– Да. Он даже написал письмо бакинским армянам, что это движение может привести к нападениям на них и им надо выезжать.
– Письмо было написано после создания комитета «Карабах», но еще до начала Сумгаита?
– Нет, это было в 1989 году, когда сумгаитские события уже произошли, было понятно, к чему все идет. Во время сумгаитских событий мы подозревали, что там было замешано также руководство Советского Союза. Потому что, когда читаешь про начало века, видишь: российское государство – те, кто стоит наверху, – всегда использовало этническую или религиозную рознь, чтобы перенаправить демократические движения в русло погромов, ненависти и так далее. Почерк был тот же самый.
– Какие-то доказательства есть?
– Нет, только умозаключения по аналогии с тем, что происходило в 1905 году при царской власти.
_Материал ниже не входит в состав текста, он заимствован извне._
(** * Coospo BK467 receiver: decoder and rate estimators

    A shallow embedding of the class [BK467] of [BK467-Server.py] and of the
    polling routine [generate_json_str] that reads it.

    Python integers are unbounded and are modelled by [Z]; Python floats are
    IEEE binary64 numbers and are modelled by the primitive floats of the
    kernel, which have the same format and rounding.  The methods of the
    class read and write the fields of [self] and may raise; they are
    modelled in a state-and-exception monad over the record of the fields. *)

From Stdlib Require Import ZArith List Bool Lia String.
From Stdlib Require Import Floats.
Import ListNotations.

Local Open Scope Z_scope.

#[local] Set Warnings "-inexact-float".

(** ** Numbers *)

(** A Python number as the methods return it: [get_cadence] returns the
    integer [0] on one path and a float on the other. *)
Inductive pynum : Type :=
| PyInt (z : Z)
| PyFloat (f : float).

(** [float(z)] for the integers the program meets.  The conversion is exact
    below [2^53] and rounds to nearest below [2^63]; the fields decoded from a
    byte payload stay below [2^32]. *)
Definition float_of_Z (z : Z) : float :=
  match z with
  | Z0 => 0%float
  | Zpos _ => PrimFloat.of_uint63 (Uint63.of_Z z)
  | Zneg p => PrimFloat.opp (PrimFloat.of_uint63 (Uint63.of_Z (Zpos p)))
  end.
(* ===== verification/Console.v ===== *)
(** * The console ([kern/console.c])

    Keyboard decoding, the circular input buffer fed by the keyboard and
    serial interrupts and drained by [cons_getc], and the text-mode display.
    The devices are queues: bytes waiting at the serial port, scan codes
    waiting at the keyboard controller, and the bytes sent to the serial and
    parallel ports.  The status bit a driver polls for input is set exactly
    when the queue is not empty; the bounded waits for the transmitters have
    no effect of their own. *)

From S2P Require Import Prelude.

Abbreviation CRT_COLS := 80 (only parsing).
Abbreviation CRT_SIZE := 2000 (only parsing).
Abbreviation CONSBUFSIZE := 512 (only parsing).

Abbreviation NO := 0 (only parsing).
Abbreviation SHIFT := 1 (only parsing).
Abbreviation CTL := 2 (only parsing).
Abbreviation ALT := 4 (only parsing).
Abbreviation CAPSLOCK := 8 (only parsing).
Abbreviation NUMLOCK := 16 (only parsing).
Abbreviation SCROLLLOCK := 32 (only parsing).
Abbreviation E0ESC := 64 (only parsing).

Record console := mkCons {
  cons_buf : gmap Z Z; (* [cons.buf] *)
  cons_rpos : Z;
  cons_wpos : Z;
  serial_exists : bool;
  kbd_shift : Z; (* the static [shift] of [kbd_proc_data] *)
  crt_buf : gmap Z Z;
  crt_pos : Z;
  serial_in : list Z; (* waiting at COM1 *)
  kbd_in : list Z; (* waiting at the keyboard controller *)
  serial_out : list Z; (* sent, newest first *)
  lpt_out : list Z;
  rebooted : bool (* port 0x92 was written *)
}.

Definition console0 : console := mkCons ∅ 0 0 true 0 ∅ 0 [] [] [] [] false.

Definition set_input (b : gmap Z Z) (r w : Z) (c : console) : console :=
  mkCons b r w (serial_exists c) (kbd_shift c) (crt_buf c) (crt_pos c) (serial_in c)
    (kbd_in c) (serial_out c) (lpt_out c) (rebooted c).

Definition set_serial_in (l : list Z) (c : console) : console :=
  mkCons (cons_buf c) (cons_rpos c) (cons_wpos c) (serial_exists c) (kbd_shift c) (crt_buf c)
    (crt_pos c) l (kbd_in c) (serial_out c) (lpt_out c) (rebooted c).

Definition set_kbd (sh : Z) (l : list Z) (rb : bool) (c : console) : console :=
  mkCons (cons_buf c) (cons_rpos c) (cons_wpos c) (serial_exists c) sh (crt_buf c)
    (crt_pos c) (serial_in c) l (serial_out c) (lpt_out c) rb.

Definition set_crt (b : gmap Z Z) (p : Z) (c : console) : console :=
  mkCons (cons_buf c) (cons_rpos c) (cons_wpos c) (serial_exists c) (kbd_shift c) b p
    (serial_in c) (kbd_in c) (serial_out c) (lpt_out c) (rebooted c).

Definition set_out (so lo : list Z) (c : console) : console :=
  mkCons (cons_buf c) (cons_rpos c) (cons_wpos c) (serial_exists c) (kbd_shift c) (crt_buf c)
    (crt_pos c) (serial_in c) (kbd_in c) so lo (rebooted c).

(** ** Keyboard maps *)

(** The character codes of a string. *)
Fixpoint codes (s : string) : list Z :=
  match s with
  | EmptyString => []
  | String a s' => Z.of_nat (Ascii.nat_of_ascii a) :: codes s'
  end.

(** A C array with a positional prefix and designated entries, zero elsewhere. *)
Definition table (pre : list Z) (des : list (Z * Z)) (i : Z) : Z :=
  match list_find (λ p : Z * Z, fst p = i) des with
  | Some (_, (_, v)) => v
  | None => if (0 <=? i) then default NO (pre !! Z.to_nat i) else NO
  end.

Definition shiftcode : Z -> Z :=
  table [] [(0x1D, CTL); (0x2A, SHIFT); (0x36, SHIFT); (0x38, ALT); (0x9D, CTL); (0xB8, ALT)].

Definition togglecode : Z -> Z :=
  table [] [(0x3A, CAPSLOCK); (0x45, NUMLOCK); (0x46, SCROLLLOCK)].

(** [KEY_HOME] = 0xE0, [KEY_END] = 0xE1, [KEY_UP] = 0xE2, [KEY_DN] = 0xE3,
    [KEY_LF] = 0xE4, [KEY_RT] = 0xE5, [KEY_PGUP] = 0xE6, [KEY_PGDN] = 0xE7,
    [KEY_INS] = 0xE8, [KEY_DEL] = 0xE9. *)
Definition arrow_keys : list (Z * Z) :=
  [(0xC8, 0xE2); (0xC9, 0xE6); (0xCB, 0xE4); (0xCD, 0xE5); (0xCF, 0xE1);
   (0xD0, 0xE3); (0xD1, 0xE7); (0xD2, 0xE8); (0xD3, 0xE9)].

(** The keypad's part of the first two maps, from 0x3A. *)
Definition keypad : list Z := replicate 13 NO ++ codes "789-456+1230.".

Definition normalmap : Z -> Z :=
  table ([NO; 0x1B] ++ codes "1234567890-=" ++ [8; 9] ++ codes "qwertyuiop[]" ++
         [10; NO] ++ codes "asdfghjkl;'`" ++ [NO] ++ codes "\zxcvbnm,./" ++ [NO] ++ codes "*" ++
         [NO] ++ codes " " ++ keypad)
        ((0xC7, 0xE0) :: (0x9C, 10) :: (0xB5, 47) :: arrow_keys).

Definition shiftmap : Z -> Z :=
  table ([NO; 27] ++ codes "!@#$%^&*()_+" ++ [8; 9] ++ codes "QWERTYUIOP{}" ++
         [10; NO] ++ codes "ASDFGHJKL:" ++ [34] ++ codes "~" ++ [NO] ++ codes "|ZXCVBNM<>?" ++
         [NO] ++ codes "*" ++ [NO] ++ codes " " ++ keypad)
        ((0xC7, 0xE0) :: (0x9C, 10) :: (0xB5, 47) :: arrow_keys).

(** The macro [C(x)], in a [uint8_t]. *)
Definition C (s : string) : list Z := (λ x, u8 (x - 64)) <$> codes s.

Definition ctlmap : Z -> Z :=
  table (replicate 16 NO ++ C "QWERTYUIOP" ++ [NO; NO; 13; NO] ++ C "ASDFGHJKL" ++
         [NO; NO; NO; NO] ++ C "\ZXCVBNM" ++ [NO; NO] ++ C "/" ++ [NO; NO])
        ((0x97, 0xE0) :: (0xB5, u8 (47 - 64)) :: arrow_keys).

(** [charcode[i]] *)
Definition charcode (i : Z) : Z -> Z :=
  if i =? 0 then normalmap else if i =? 1 then shiftmap else ctlmap.

(** ** Input *)

Definition serial_proc_data (c : console) : Z * console :=
  match serial_in c with
  | [] => (-1, c)
  | b :: l => (b, set_serial_in l c)
  end.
Просто КГБ не мог не знать о готовящихся погромах. Они могли бы предотвратить их, по всей вероятности. Или они организовали, или знали, но не предотвратили.
– Но это скорее предположение, чем точное знание.
– Вы знаете, ответственность всегда должна присутствовать. Во время войны с Азербайджаном я был министром обороны. И когда ты отдаешь приказы взять ту или другую высоту, ты вольно или невольно берешь на себя ответственность за гибель людей – и с нашей стороны, и с той. Понимаешь, что иногда ты вынужден идти на это, не можешь сдаться – будь это в политике или в войне. Но есть масштабы сражения, и есть вопрос: стоит ли игра свеч? Я помню, мне докладывал генерал (они пришли к нам служить из Советской армии): «Взял высоту». Я спрашиваю: «Сколько жертв?» – «Двадцать четыре». Я говорю: «Слушай, я не Сталин, я не понимаю, зачем ты мне докладываешь, что „к 8 ноября мы взяли Киев“. Ту же самую операцию можно было провести с гораздо меньшими потерями». А были генералы – приехал ко мне, двух человек потерял, и у него уже глаза налились слезами. У всех разные подходы. И очень важно не терять сочувствие и сопереживание. Потому что самая опасная болезнь для политика – это цинизм. Когда все игры стоят свеч.
– Вы не стали циником?
– Нет.
– Почему вы ушли из власти?
– Это долгий разговор. Были и политические причины – у нас с Левоном Тер-Петросяном были разногласия. По советской Конституции управляли Верховный совет и правительство, но наверху всегда стоял первый секретарь ЦК Коммунистической партии, который являлся царем и богом, регулирующим все отношения. И законы были написаны так, что присутствие первого секретаря ЦК всегда подразумевалось. Как только первого секретаря сняли, мы стали спорить, кто за что отвечает. Потом появились вопрос приватизации, вопрос Карабаха, вопрос независимости… Но эти дни прошли, я сейчас не хочу об этом говорить.
– Как я понимаю, дело было еще и в личных отношениях.
– Конечно. Любые политические вопросы рано или поздно приведут к личным взаимоотношениям.
– При этом политика у вас общая, политическое кредо единое.
– Канва была одна, но люфт был большой.
– Вы как человек, стоявший у истоков армянской государственности, о чем-то жалеете? Что было сделано не так? Ваш «нецинизм» как-то влияет на вашу сегодняшнюю рефлексию о сделанном?
– Вы задаете очень сложный вопрос. Я по профессии математик и сначала писал математические статьи, а потом уже – политические. Но всегда, когда я пишу статью, даже по математике, я раз семь ее переписываю, чтобы отточить, уяснить понятия… Поэтому, если бы мне дали переписать историю, я бы семь раз ее переписал, каждый последующий делая ее лучше. Конечно, не все у нас было прекрасно. Но говорить, что я очень жалею о сделанном, не стану. Есть некоторые сожаления о том, что я не сделал, но так, наверное, у каждого человека, вне зависимости от профессии.
– Вы допускаете возможность, что на том пути, который вы избрали, могло вообще не быть войны?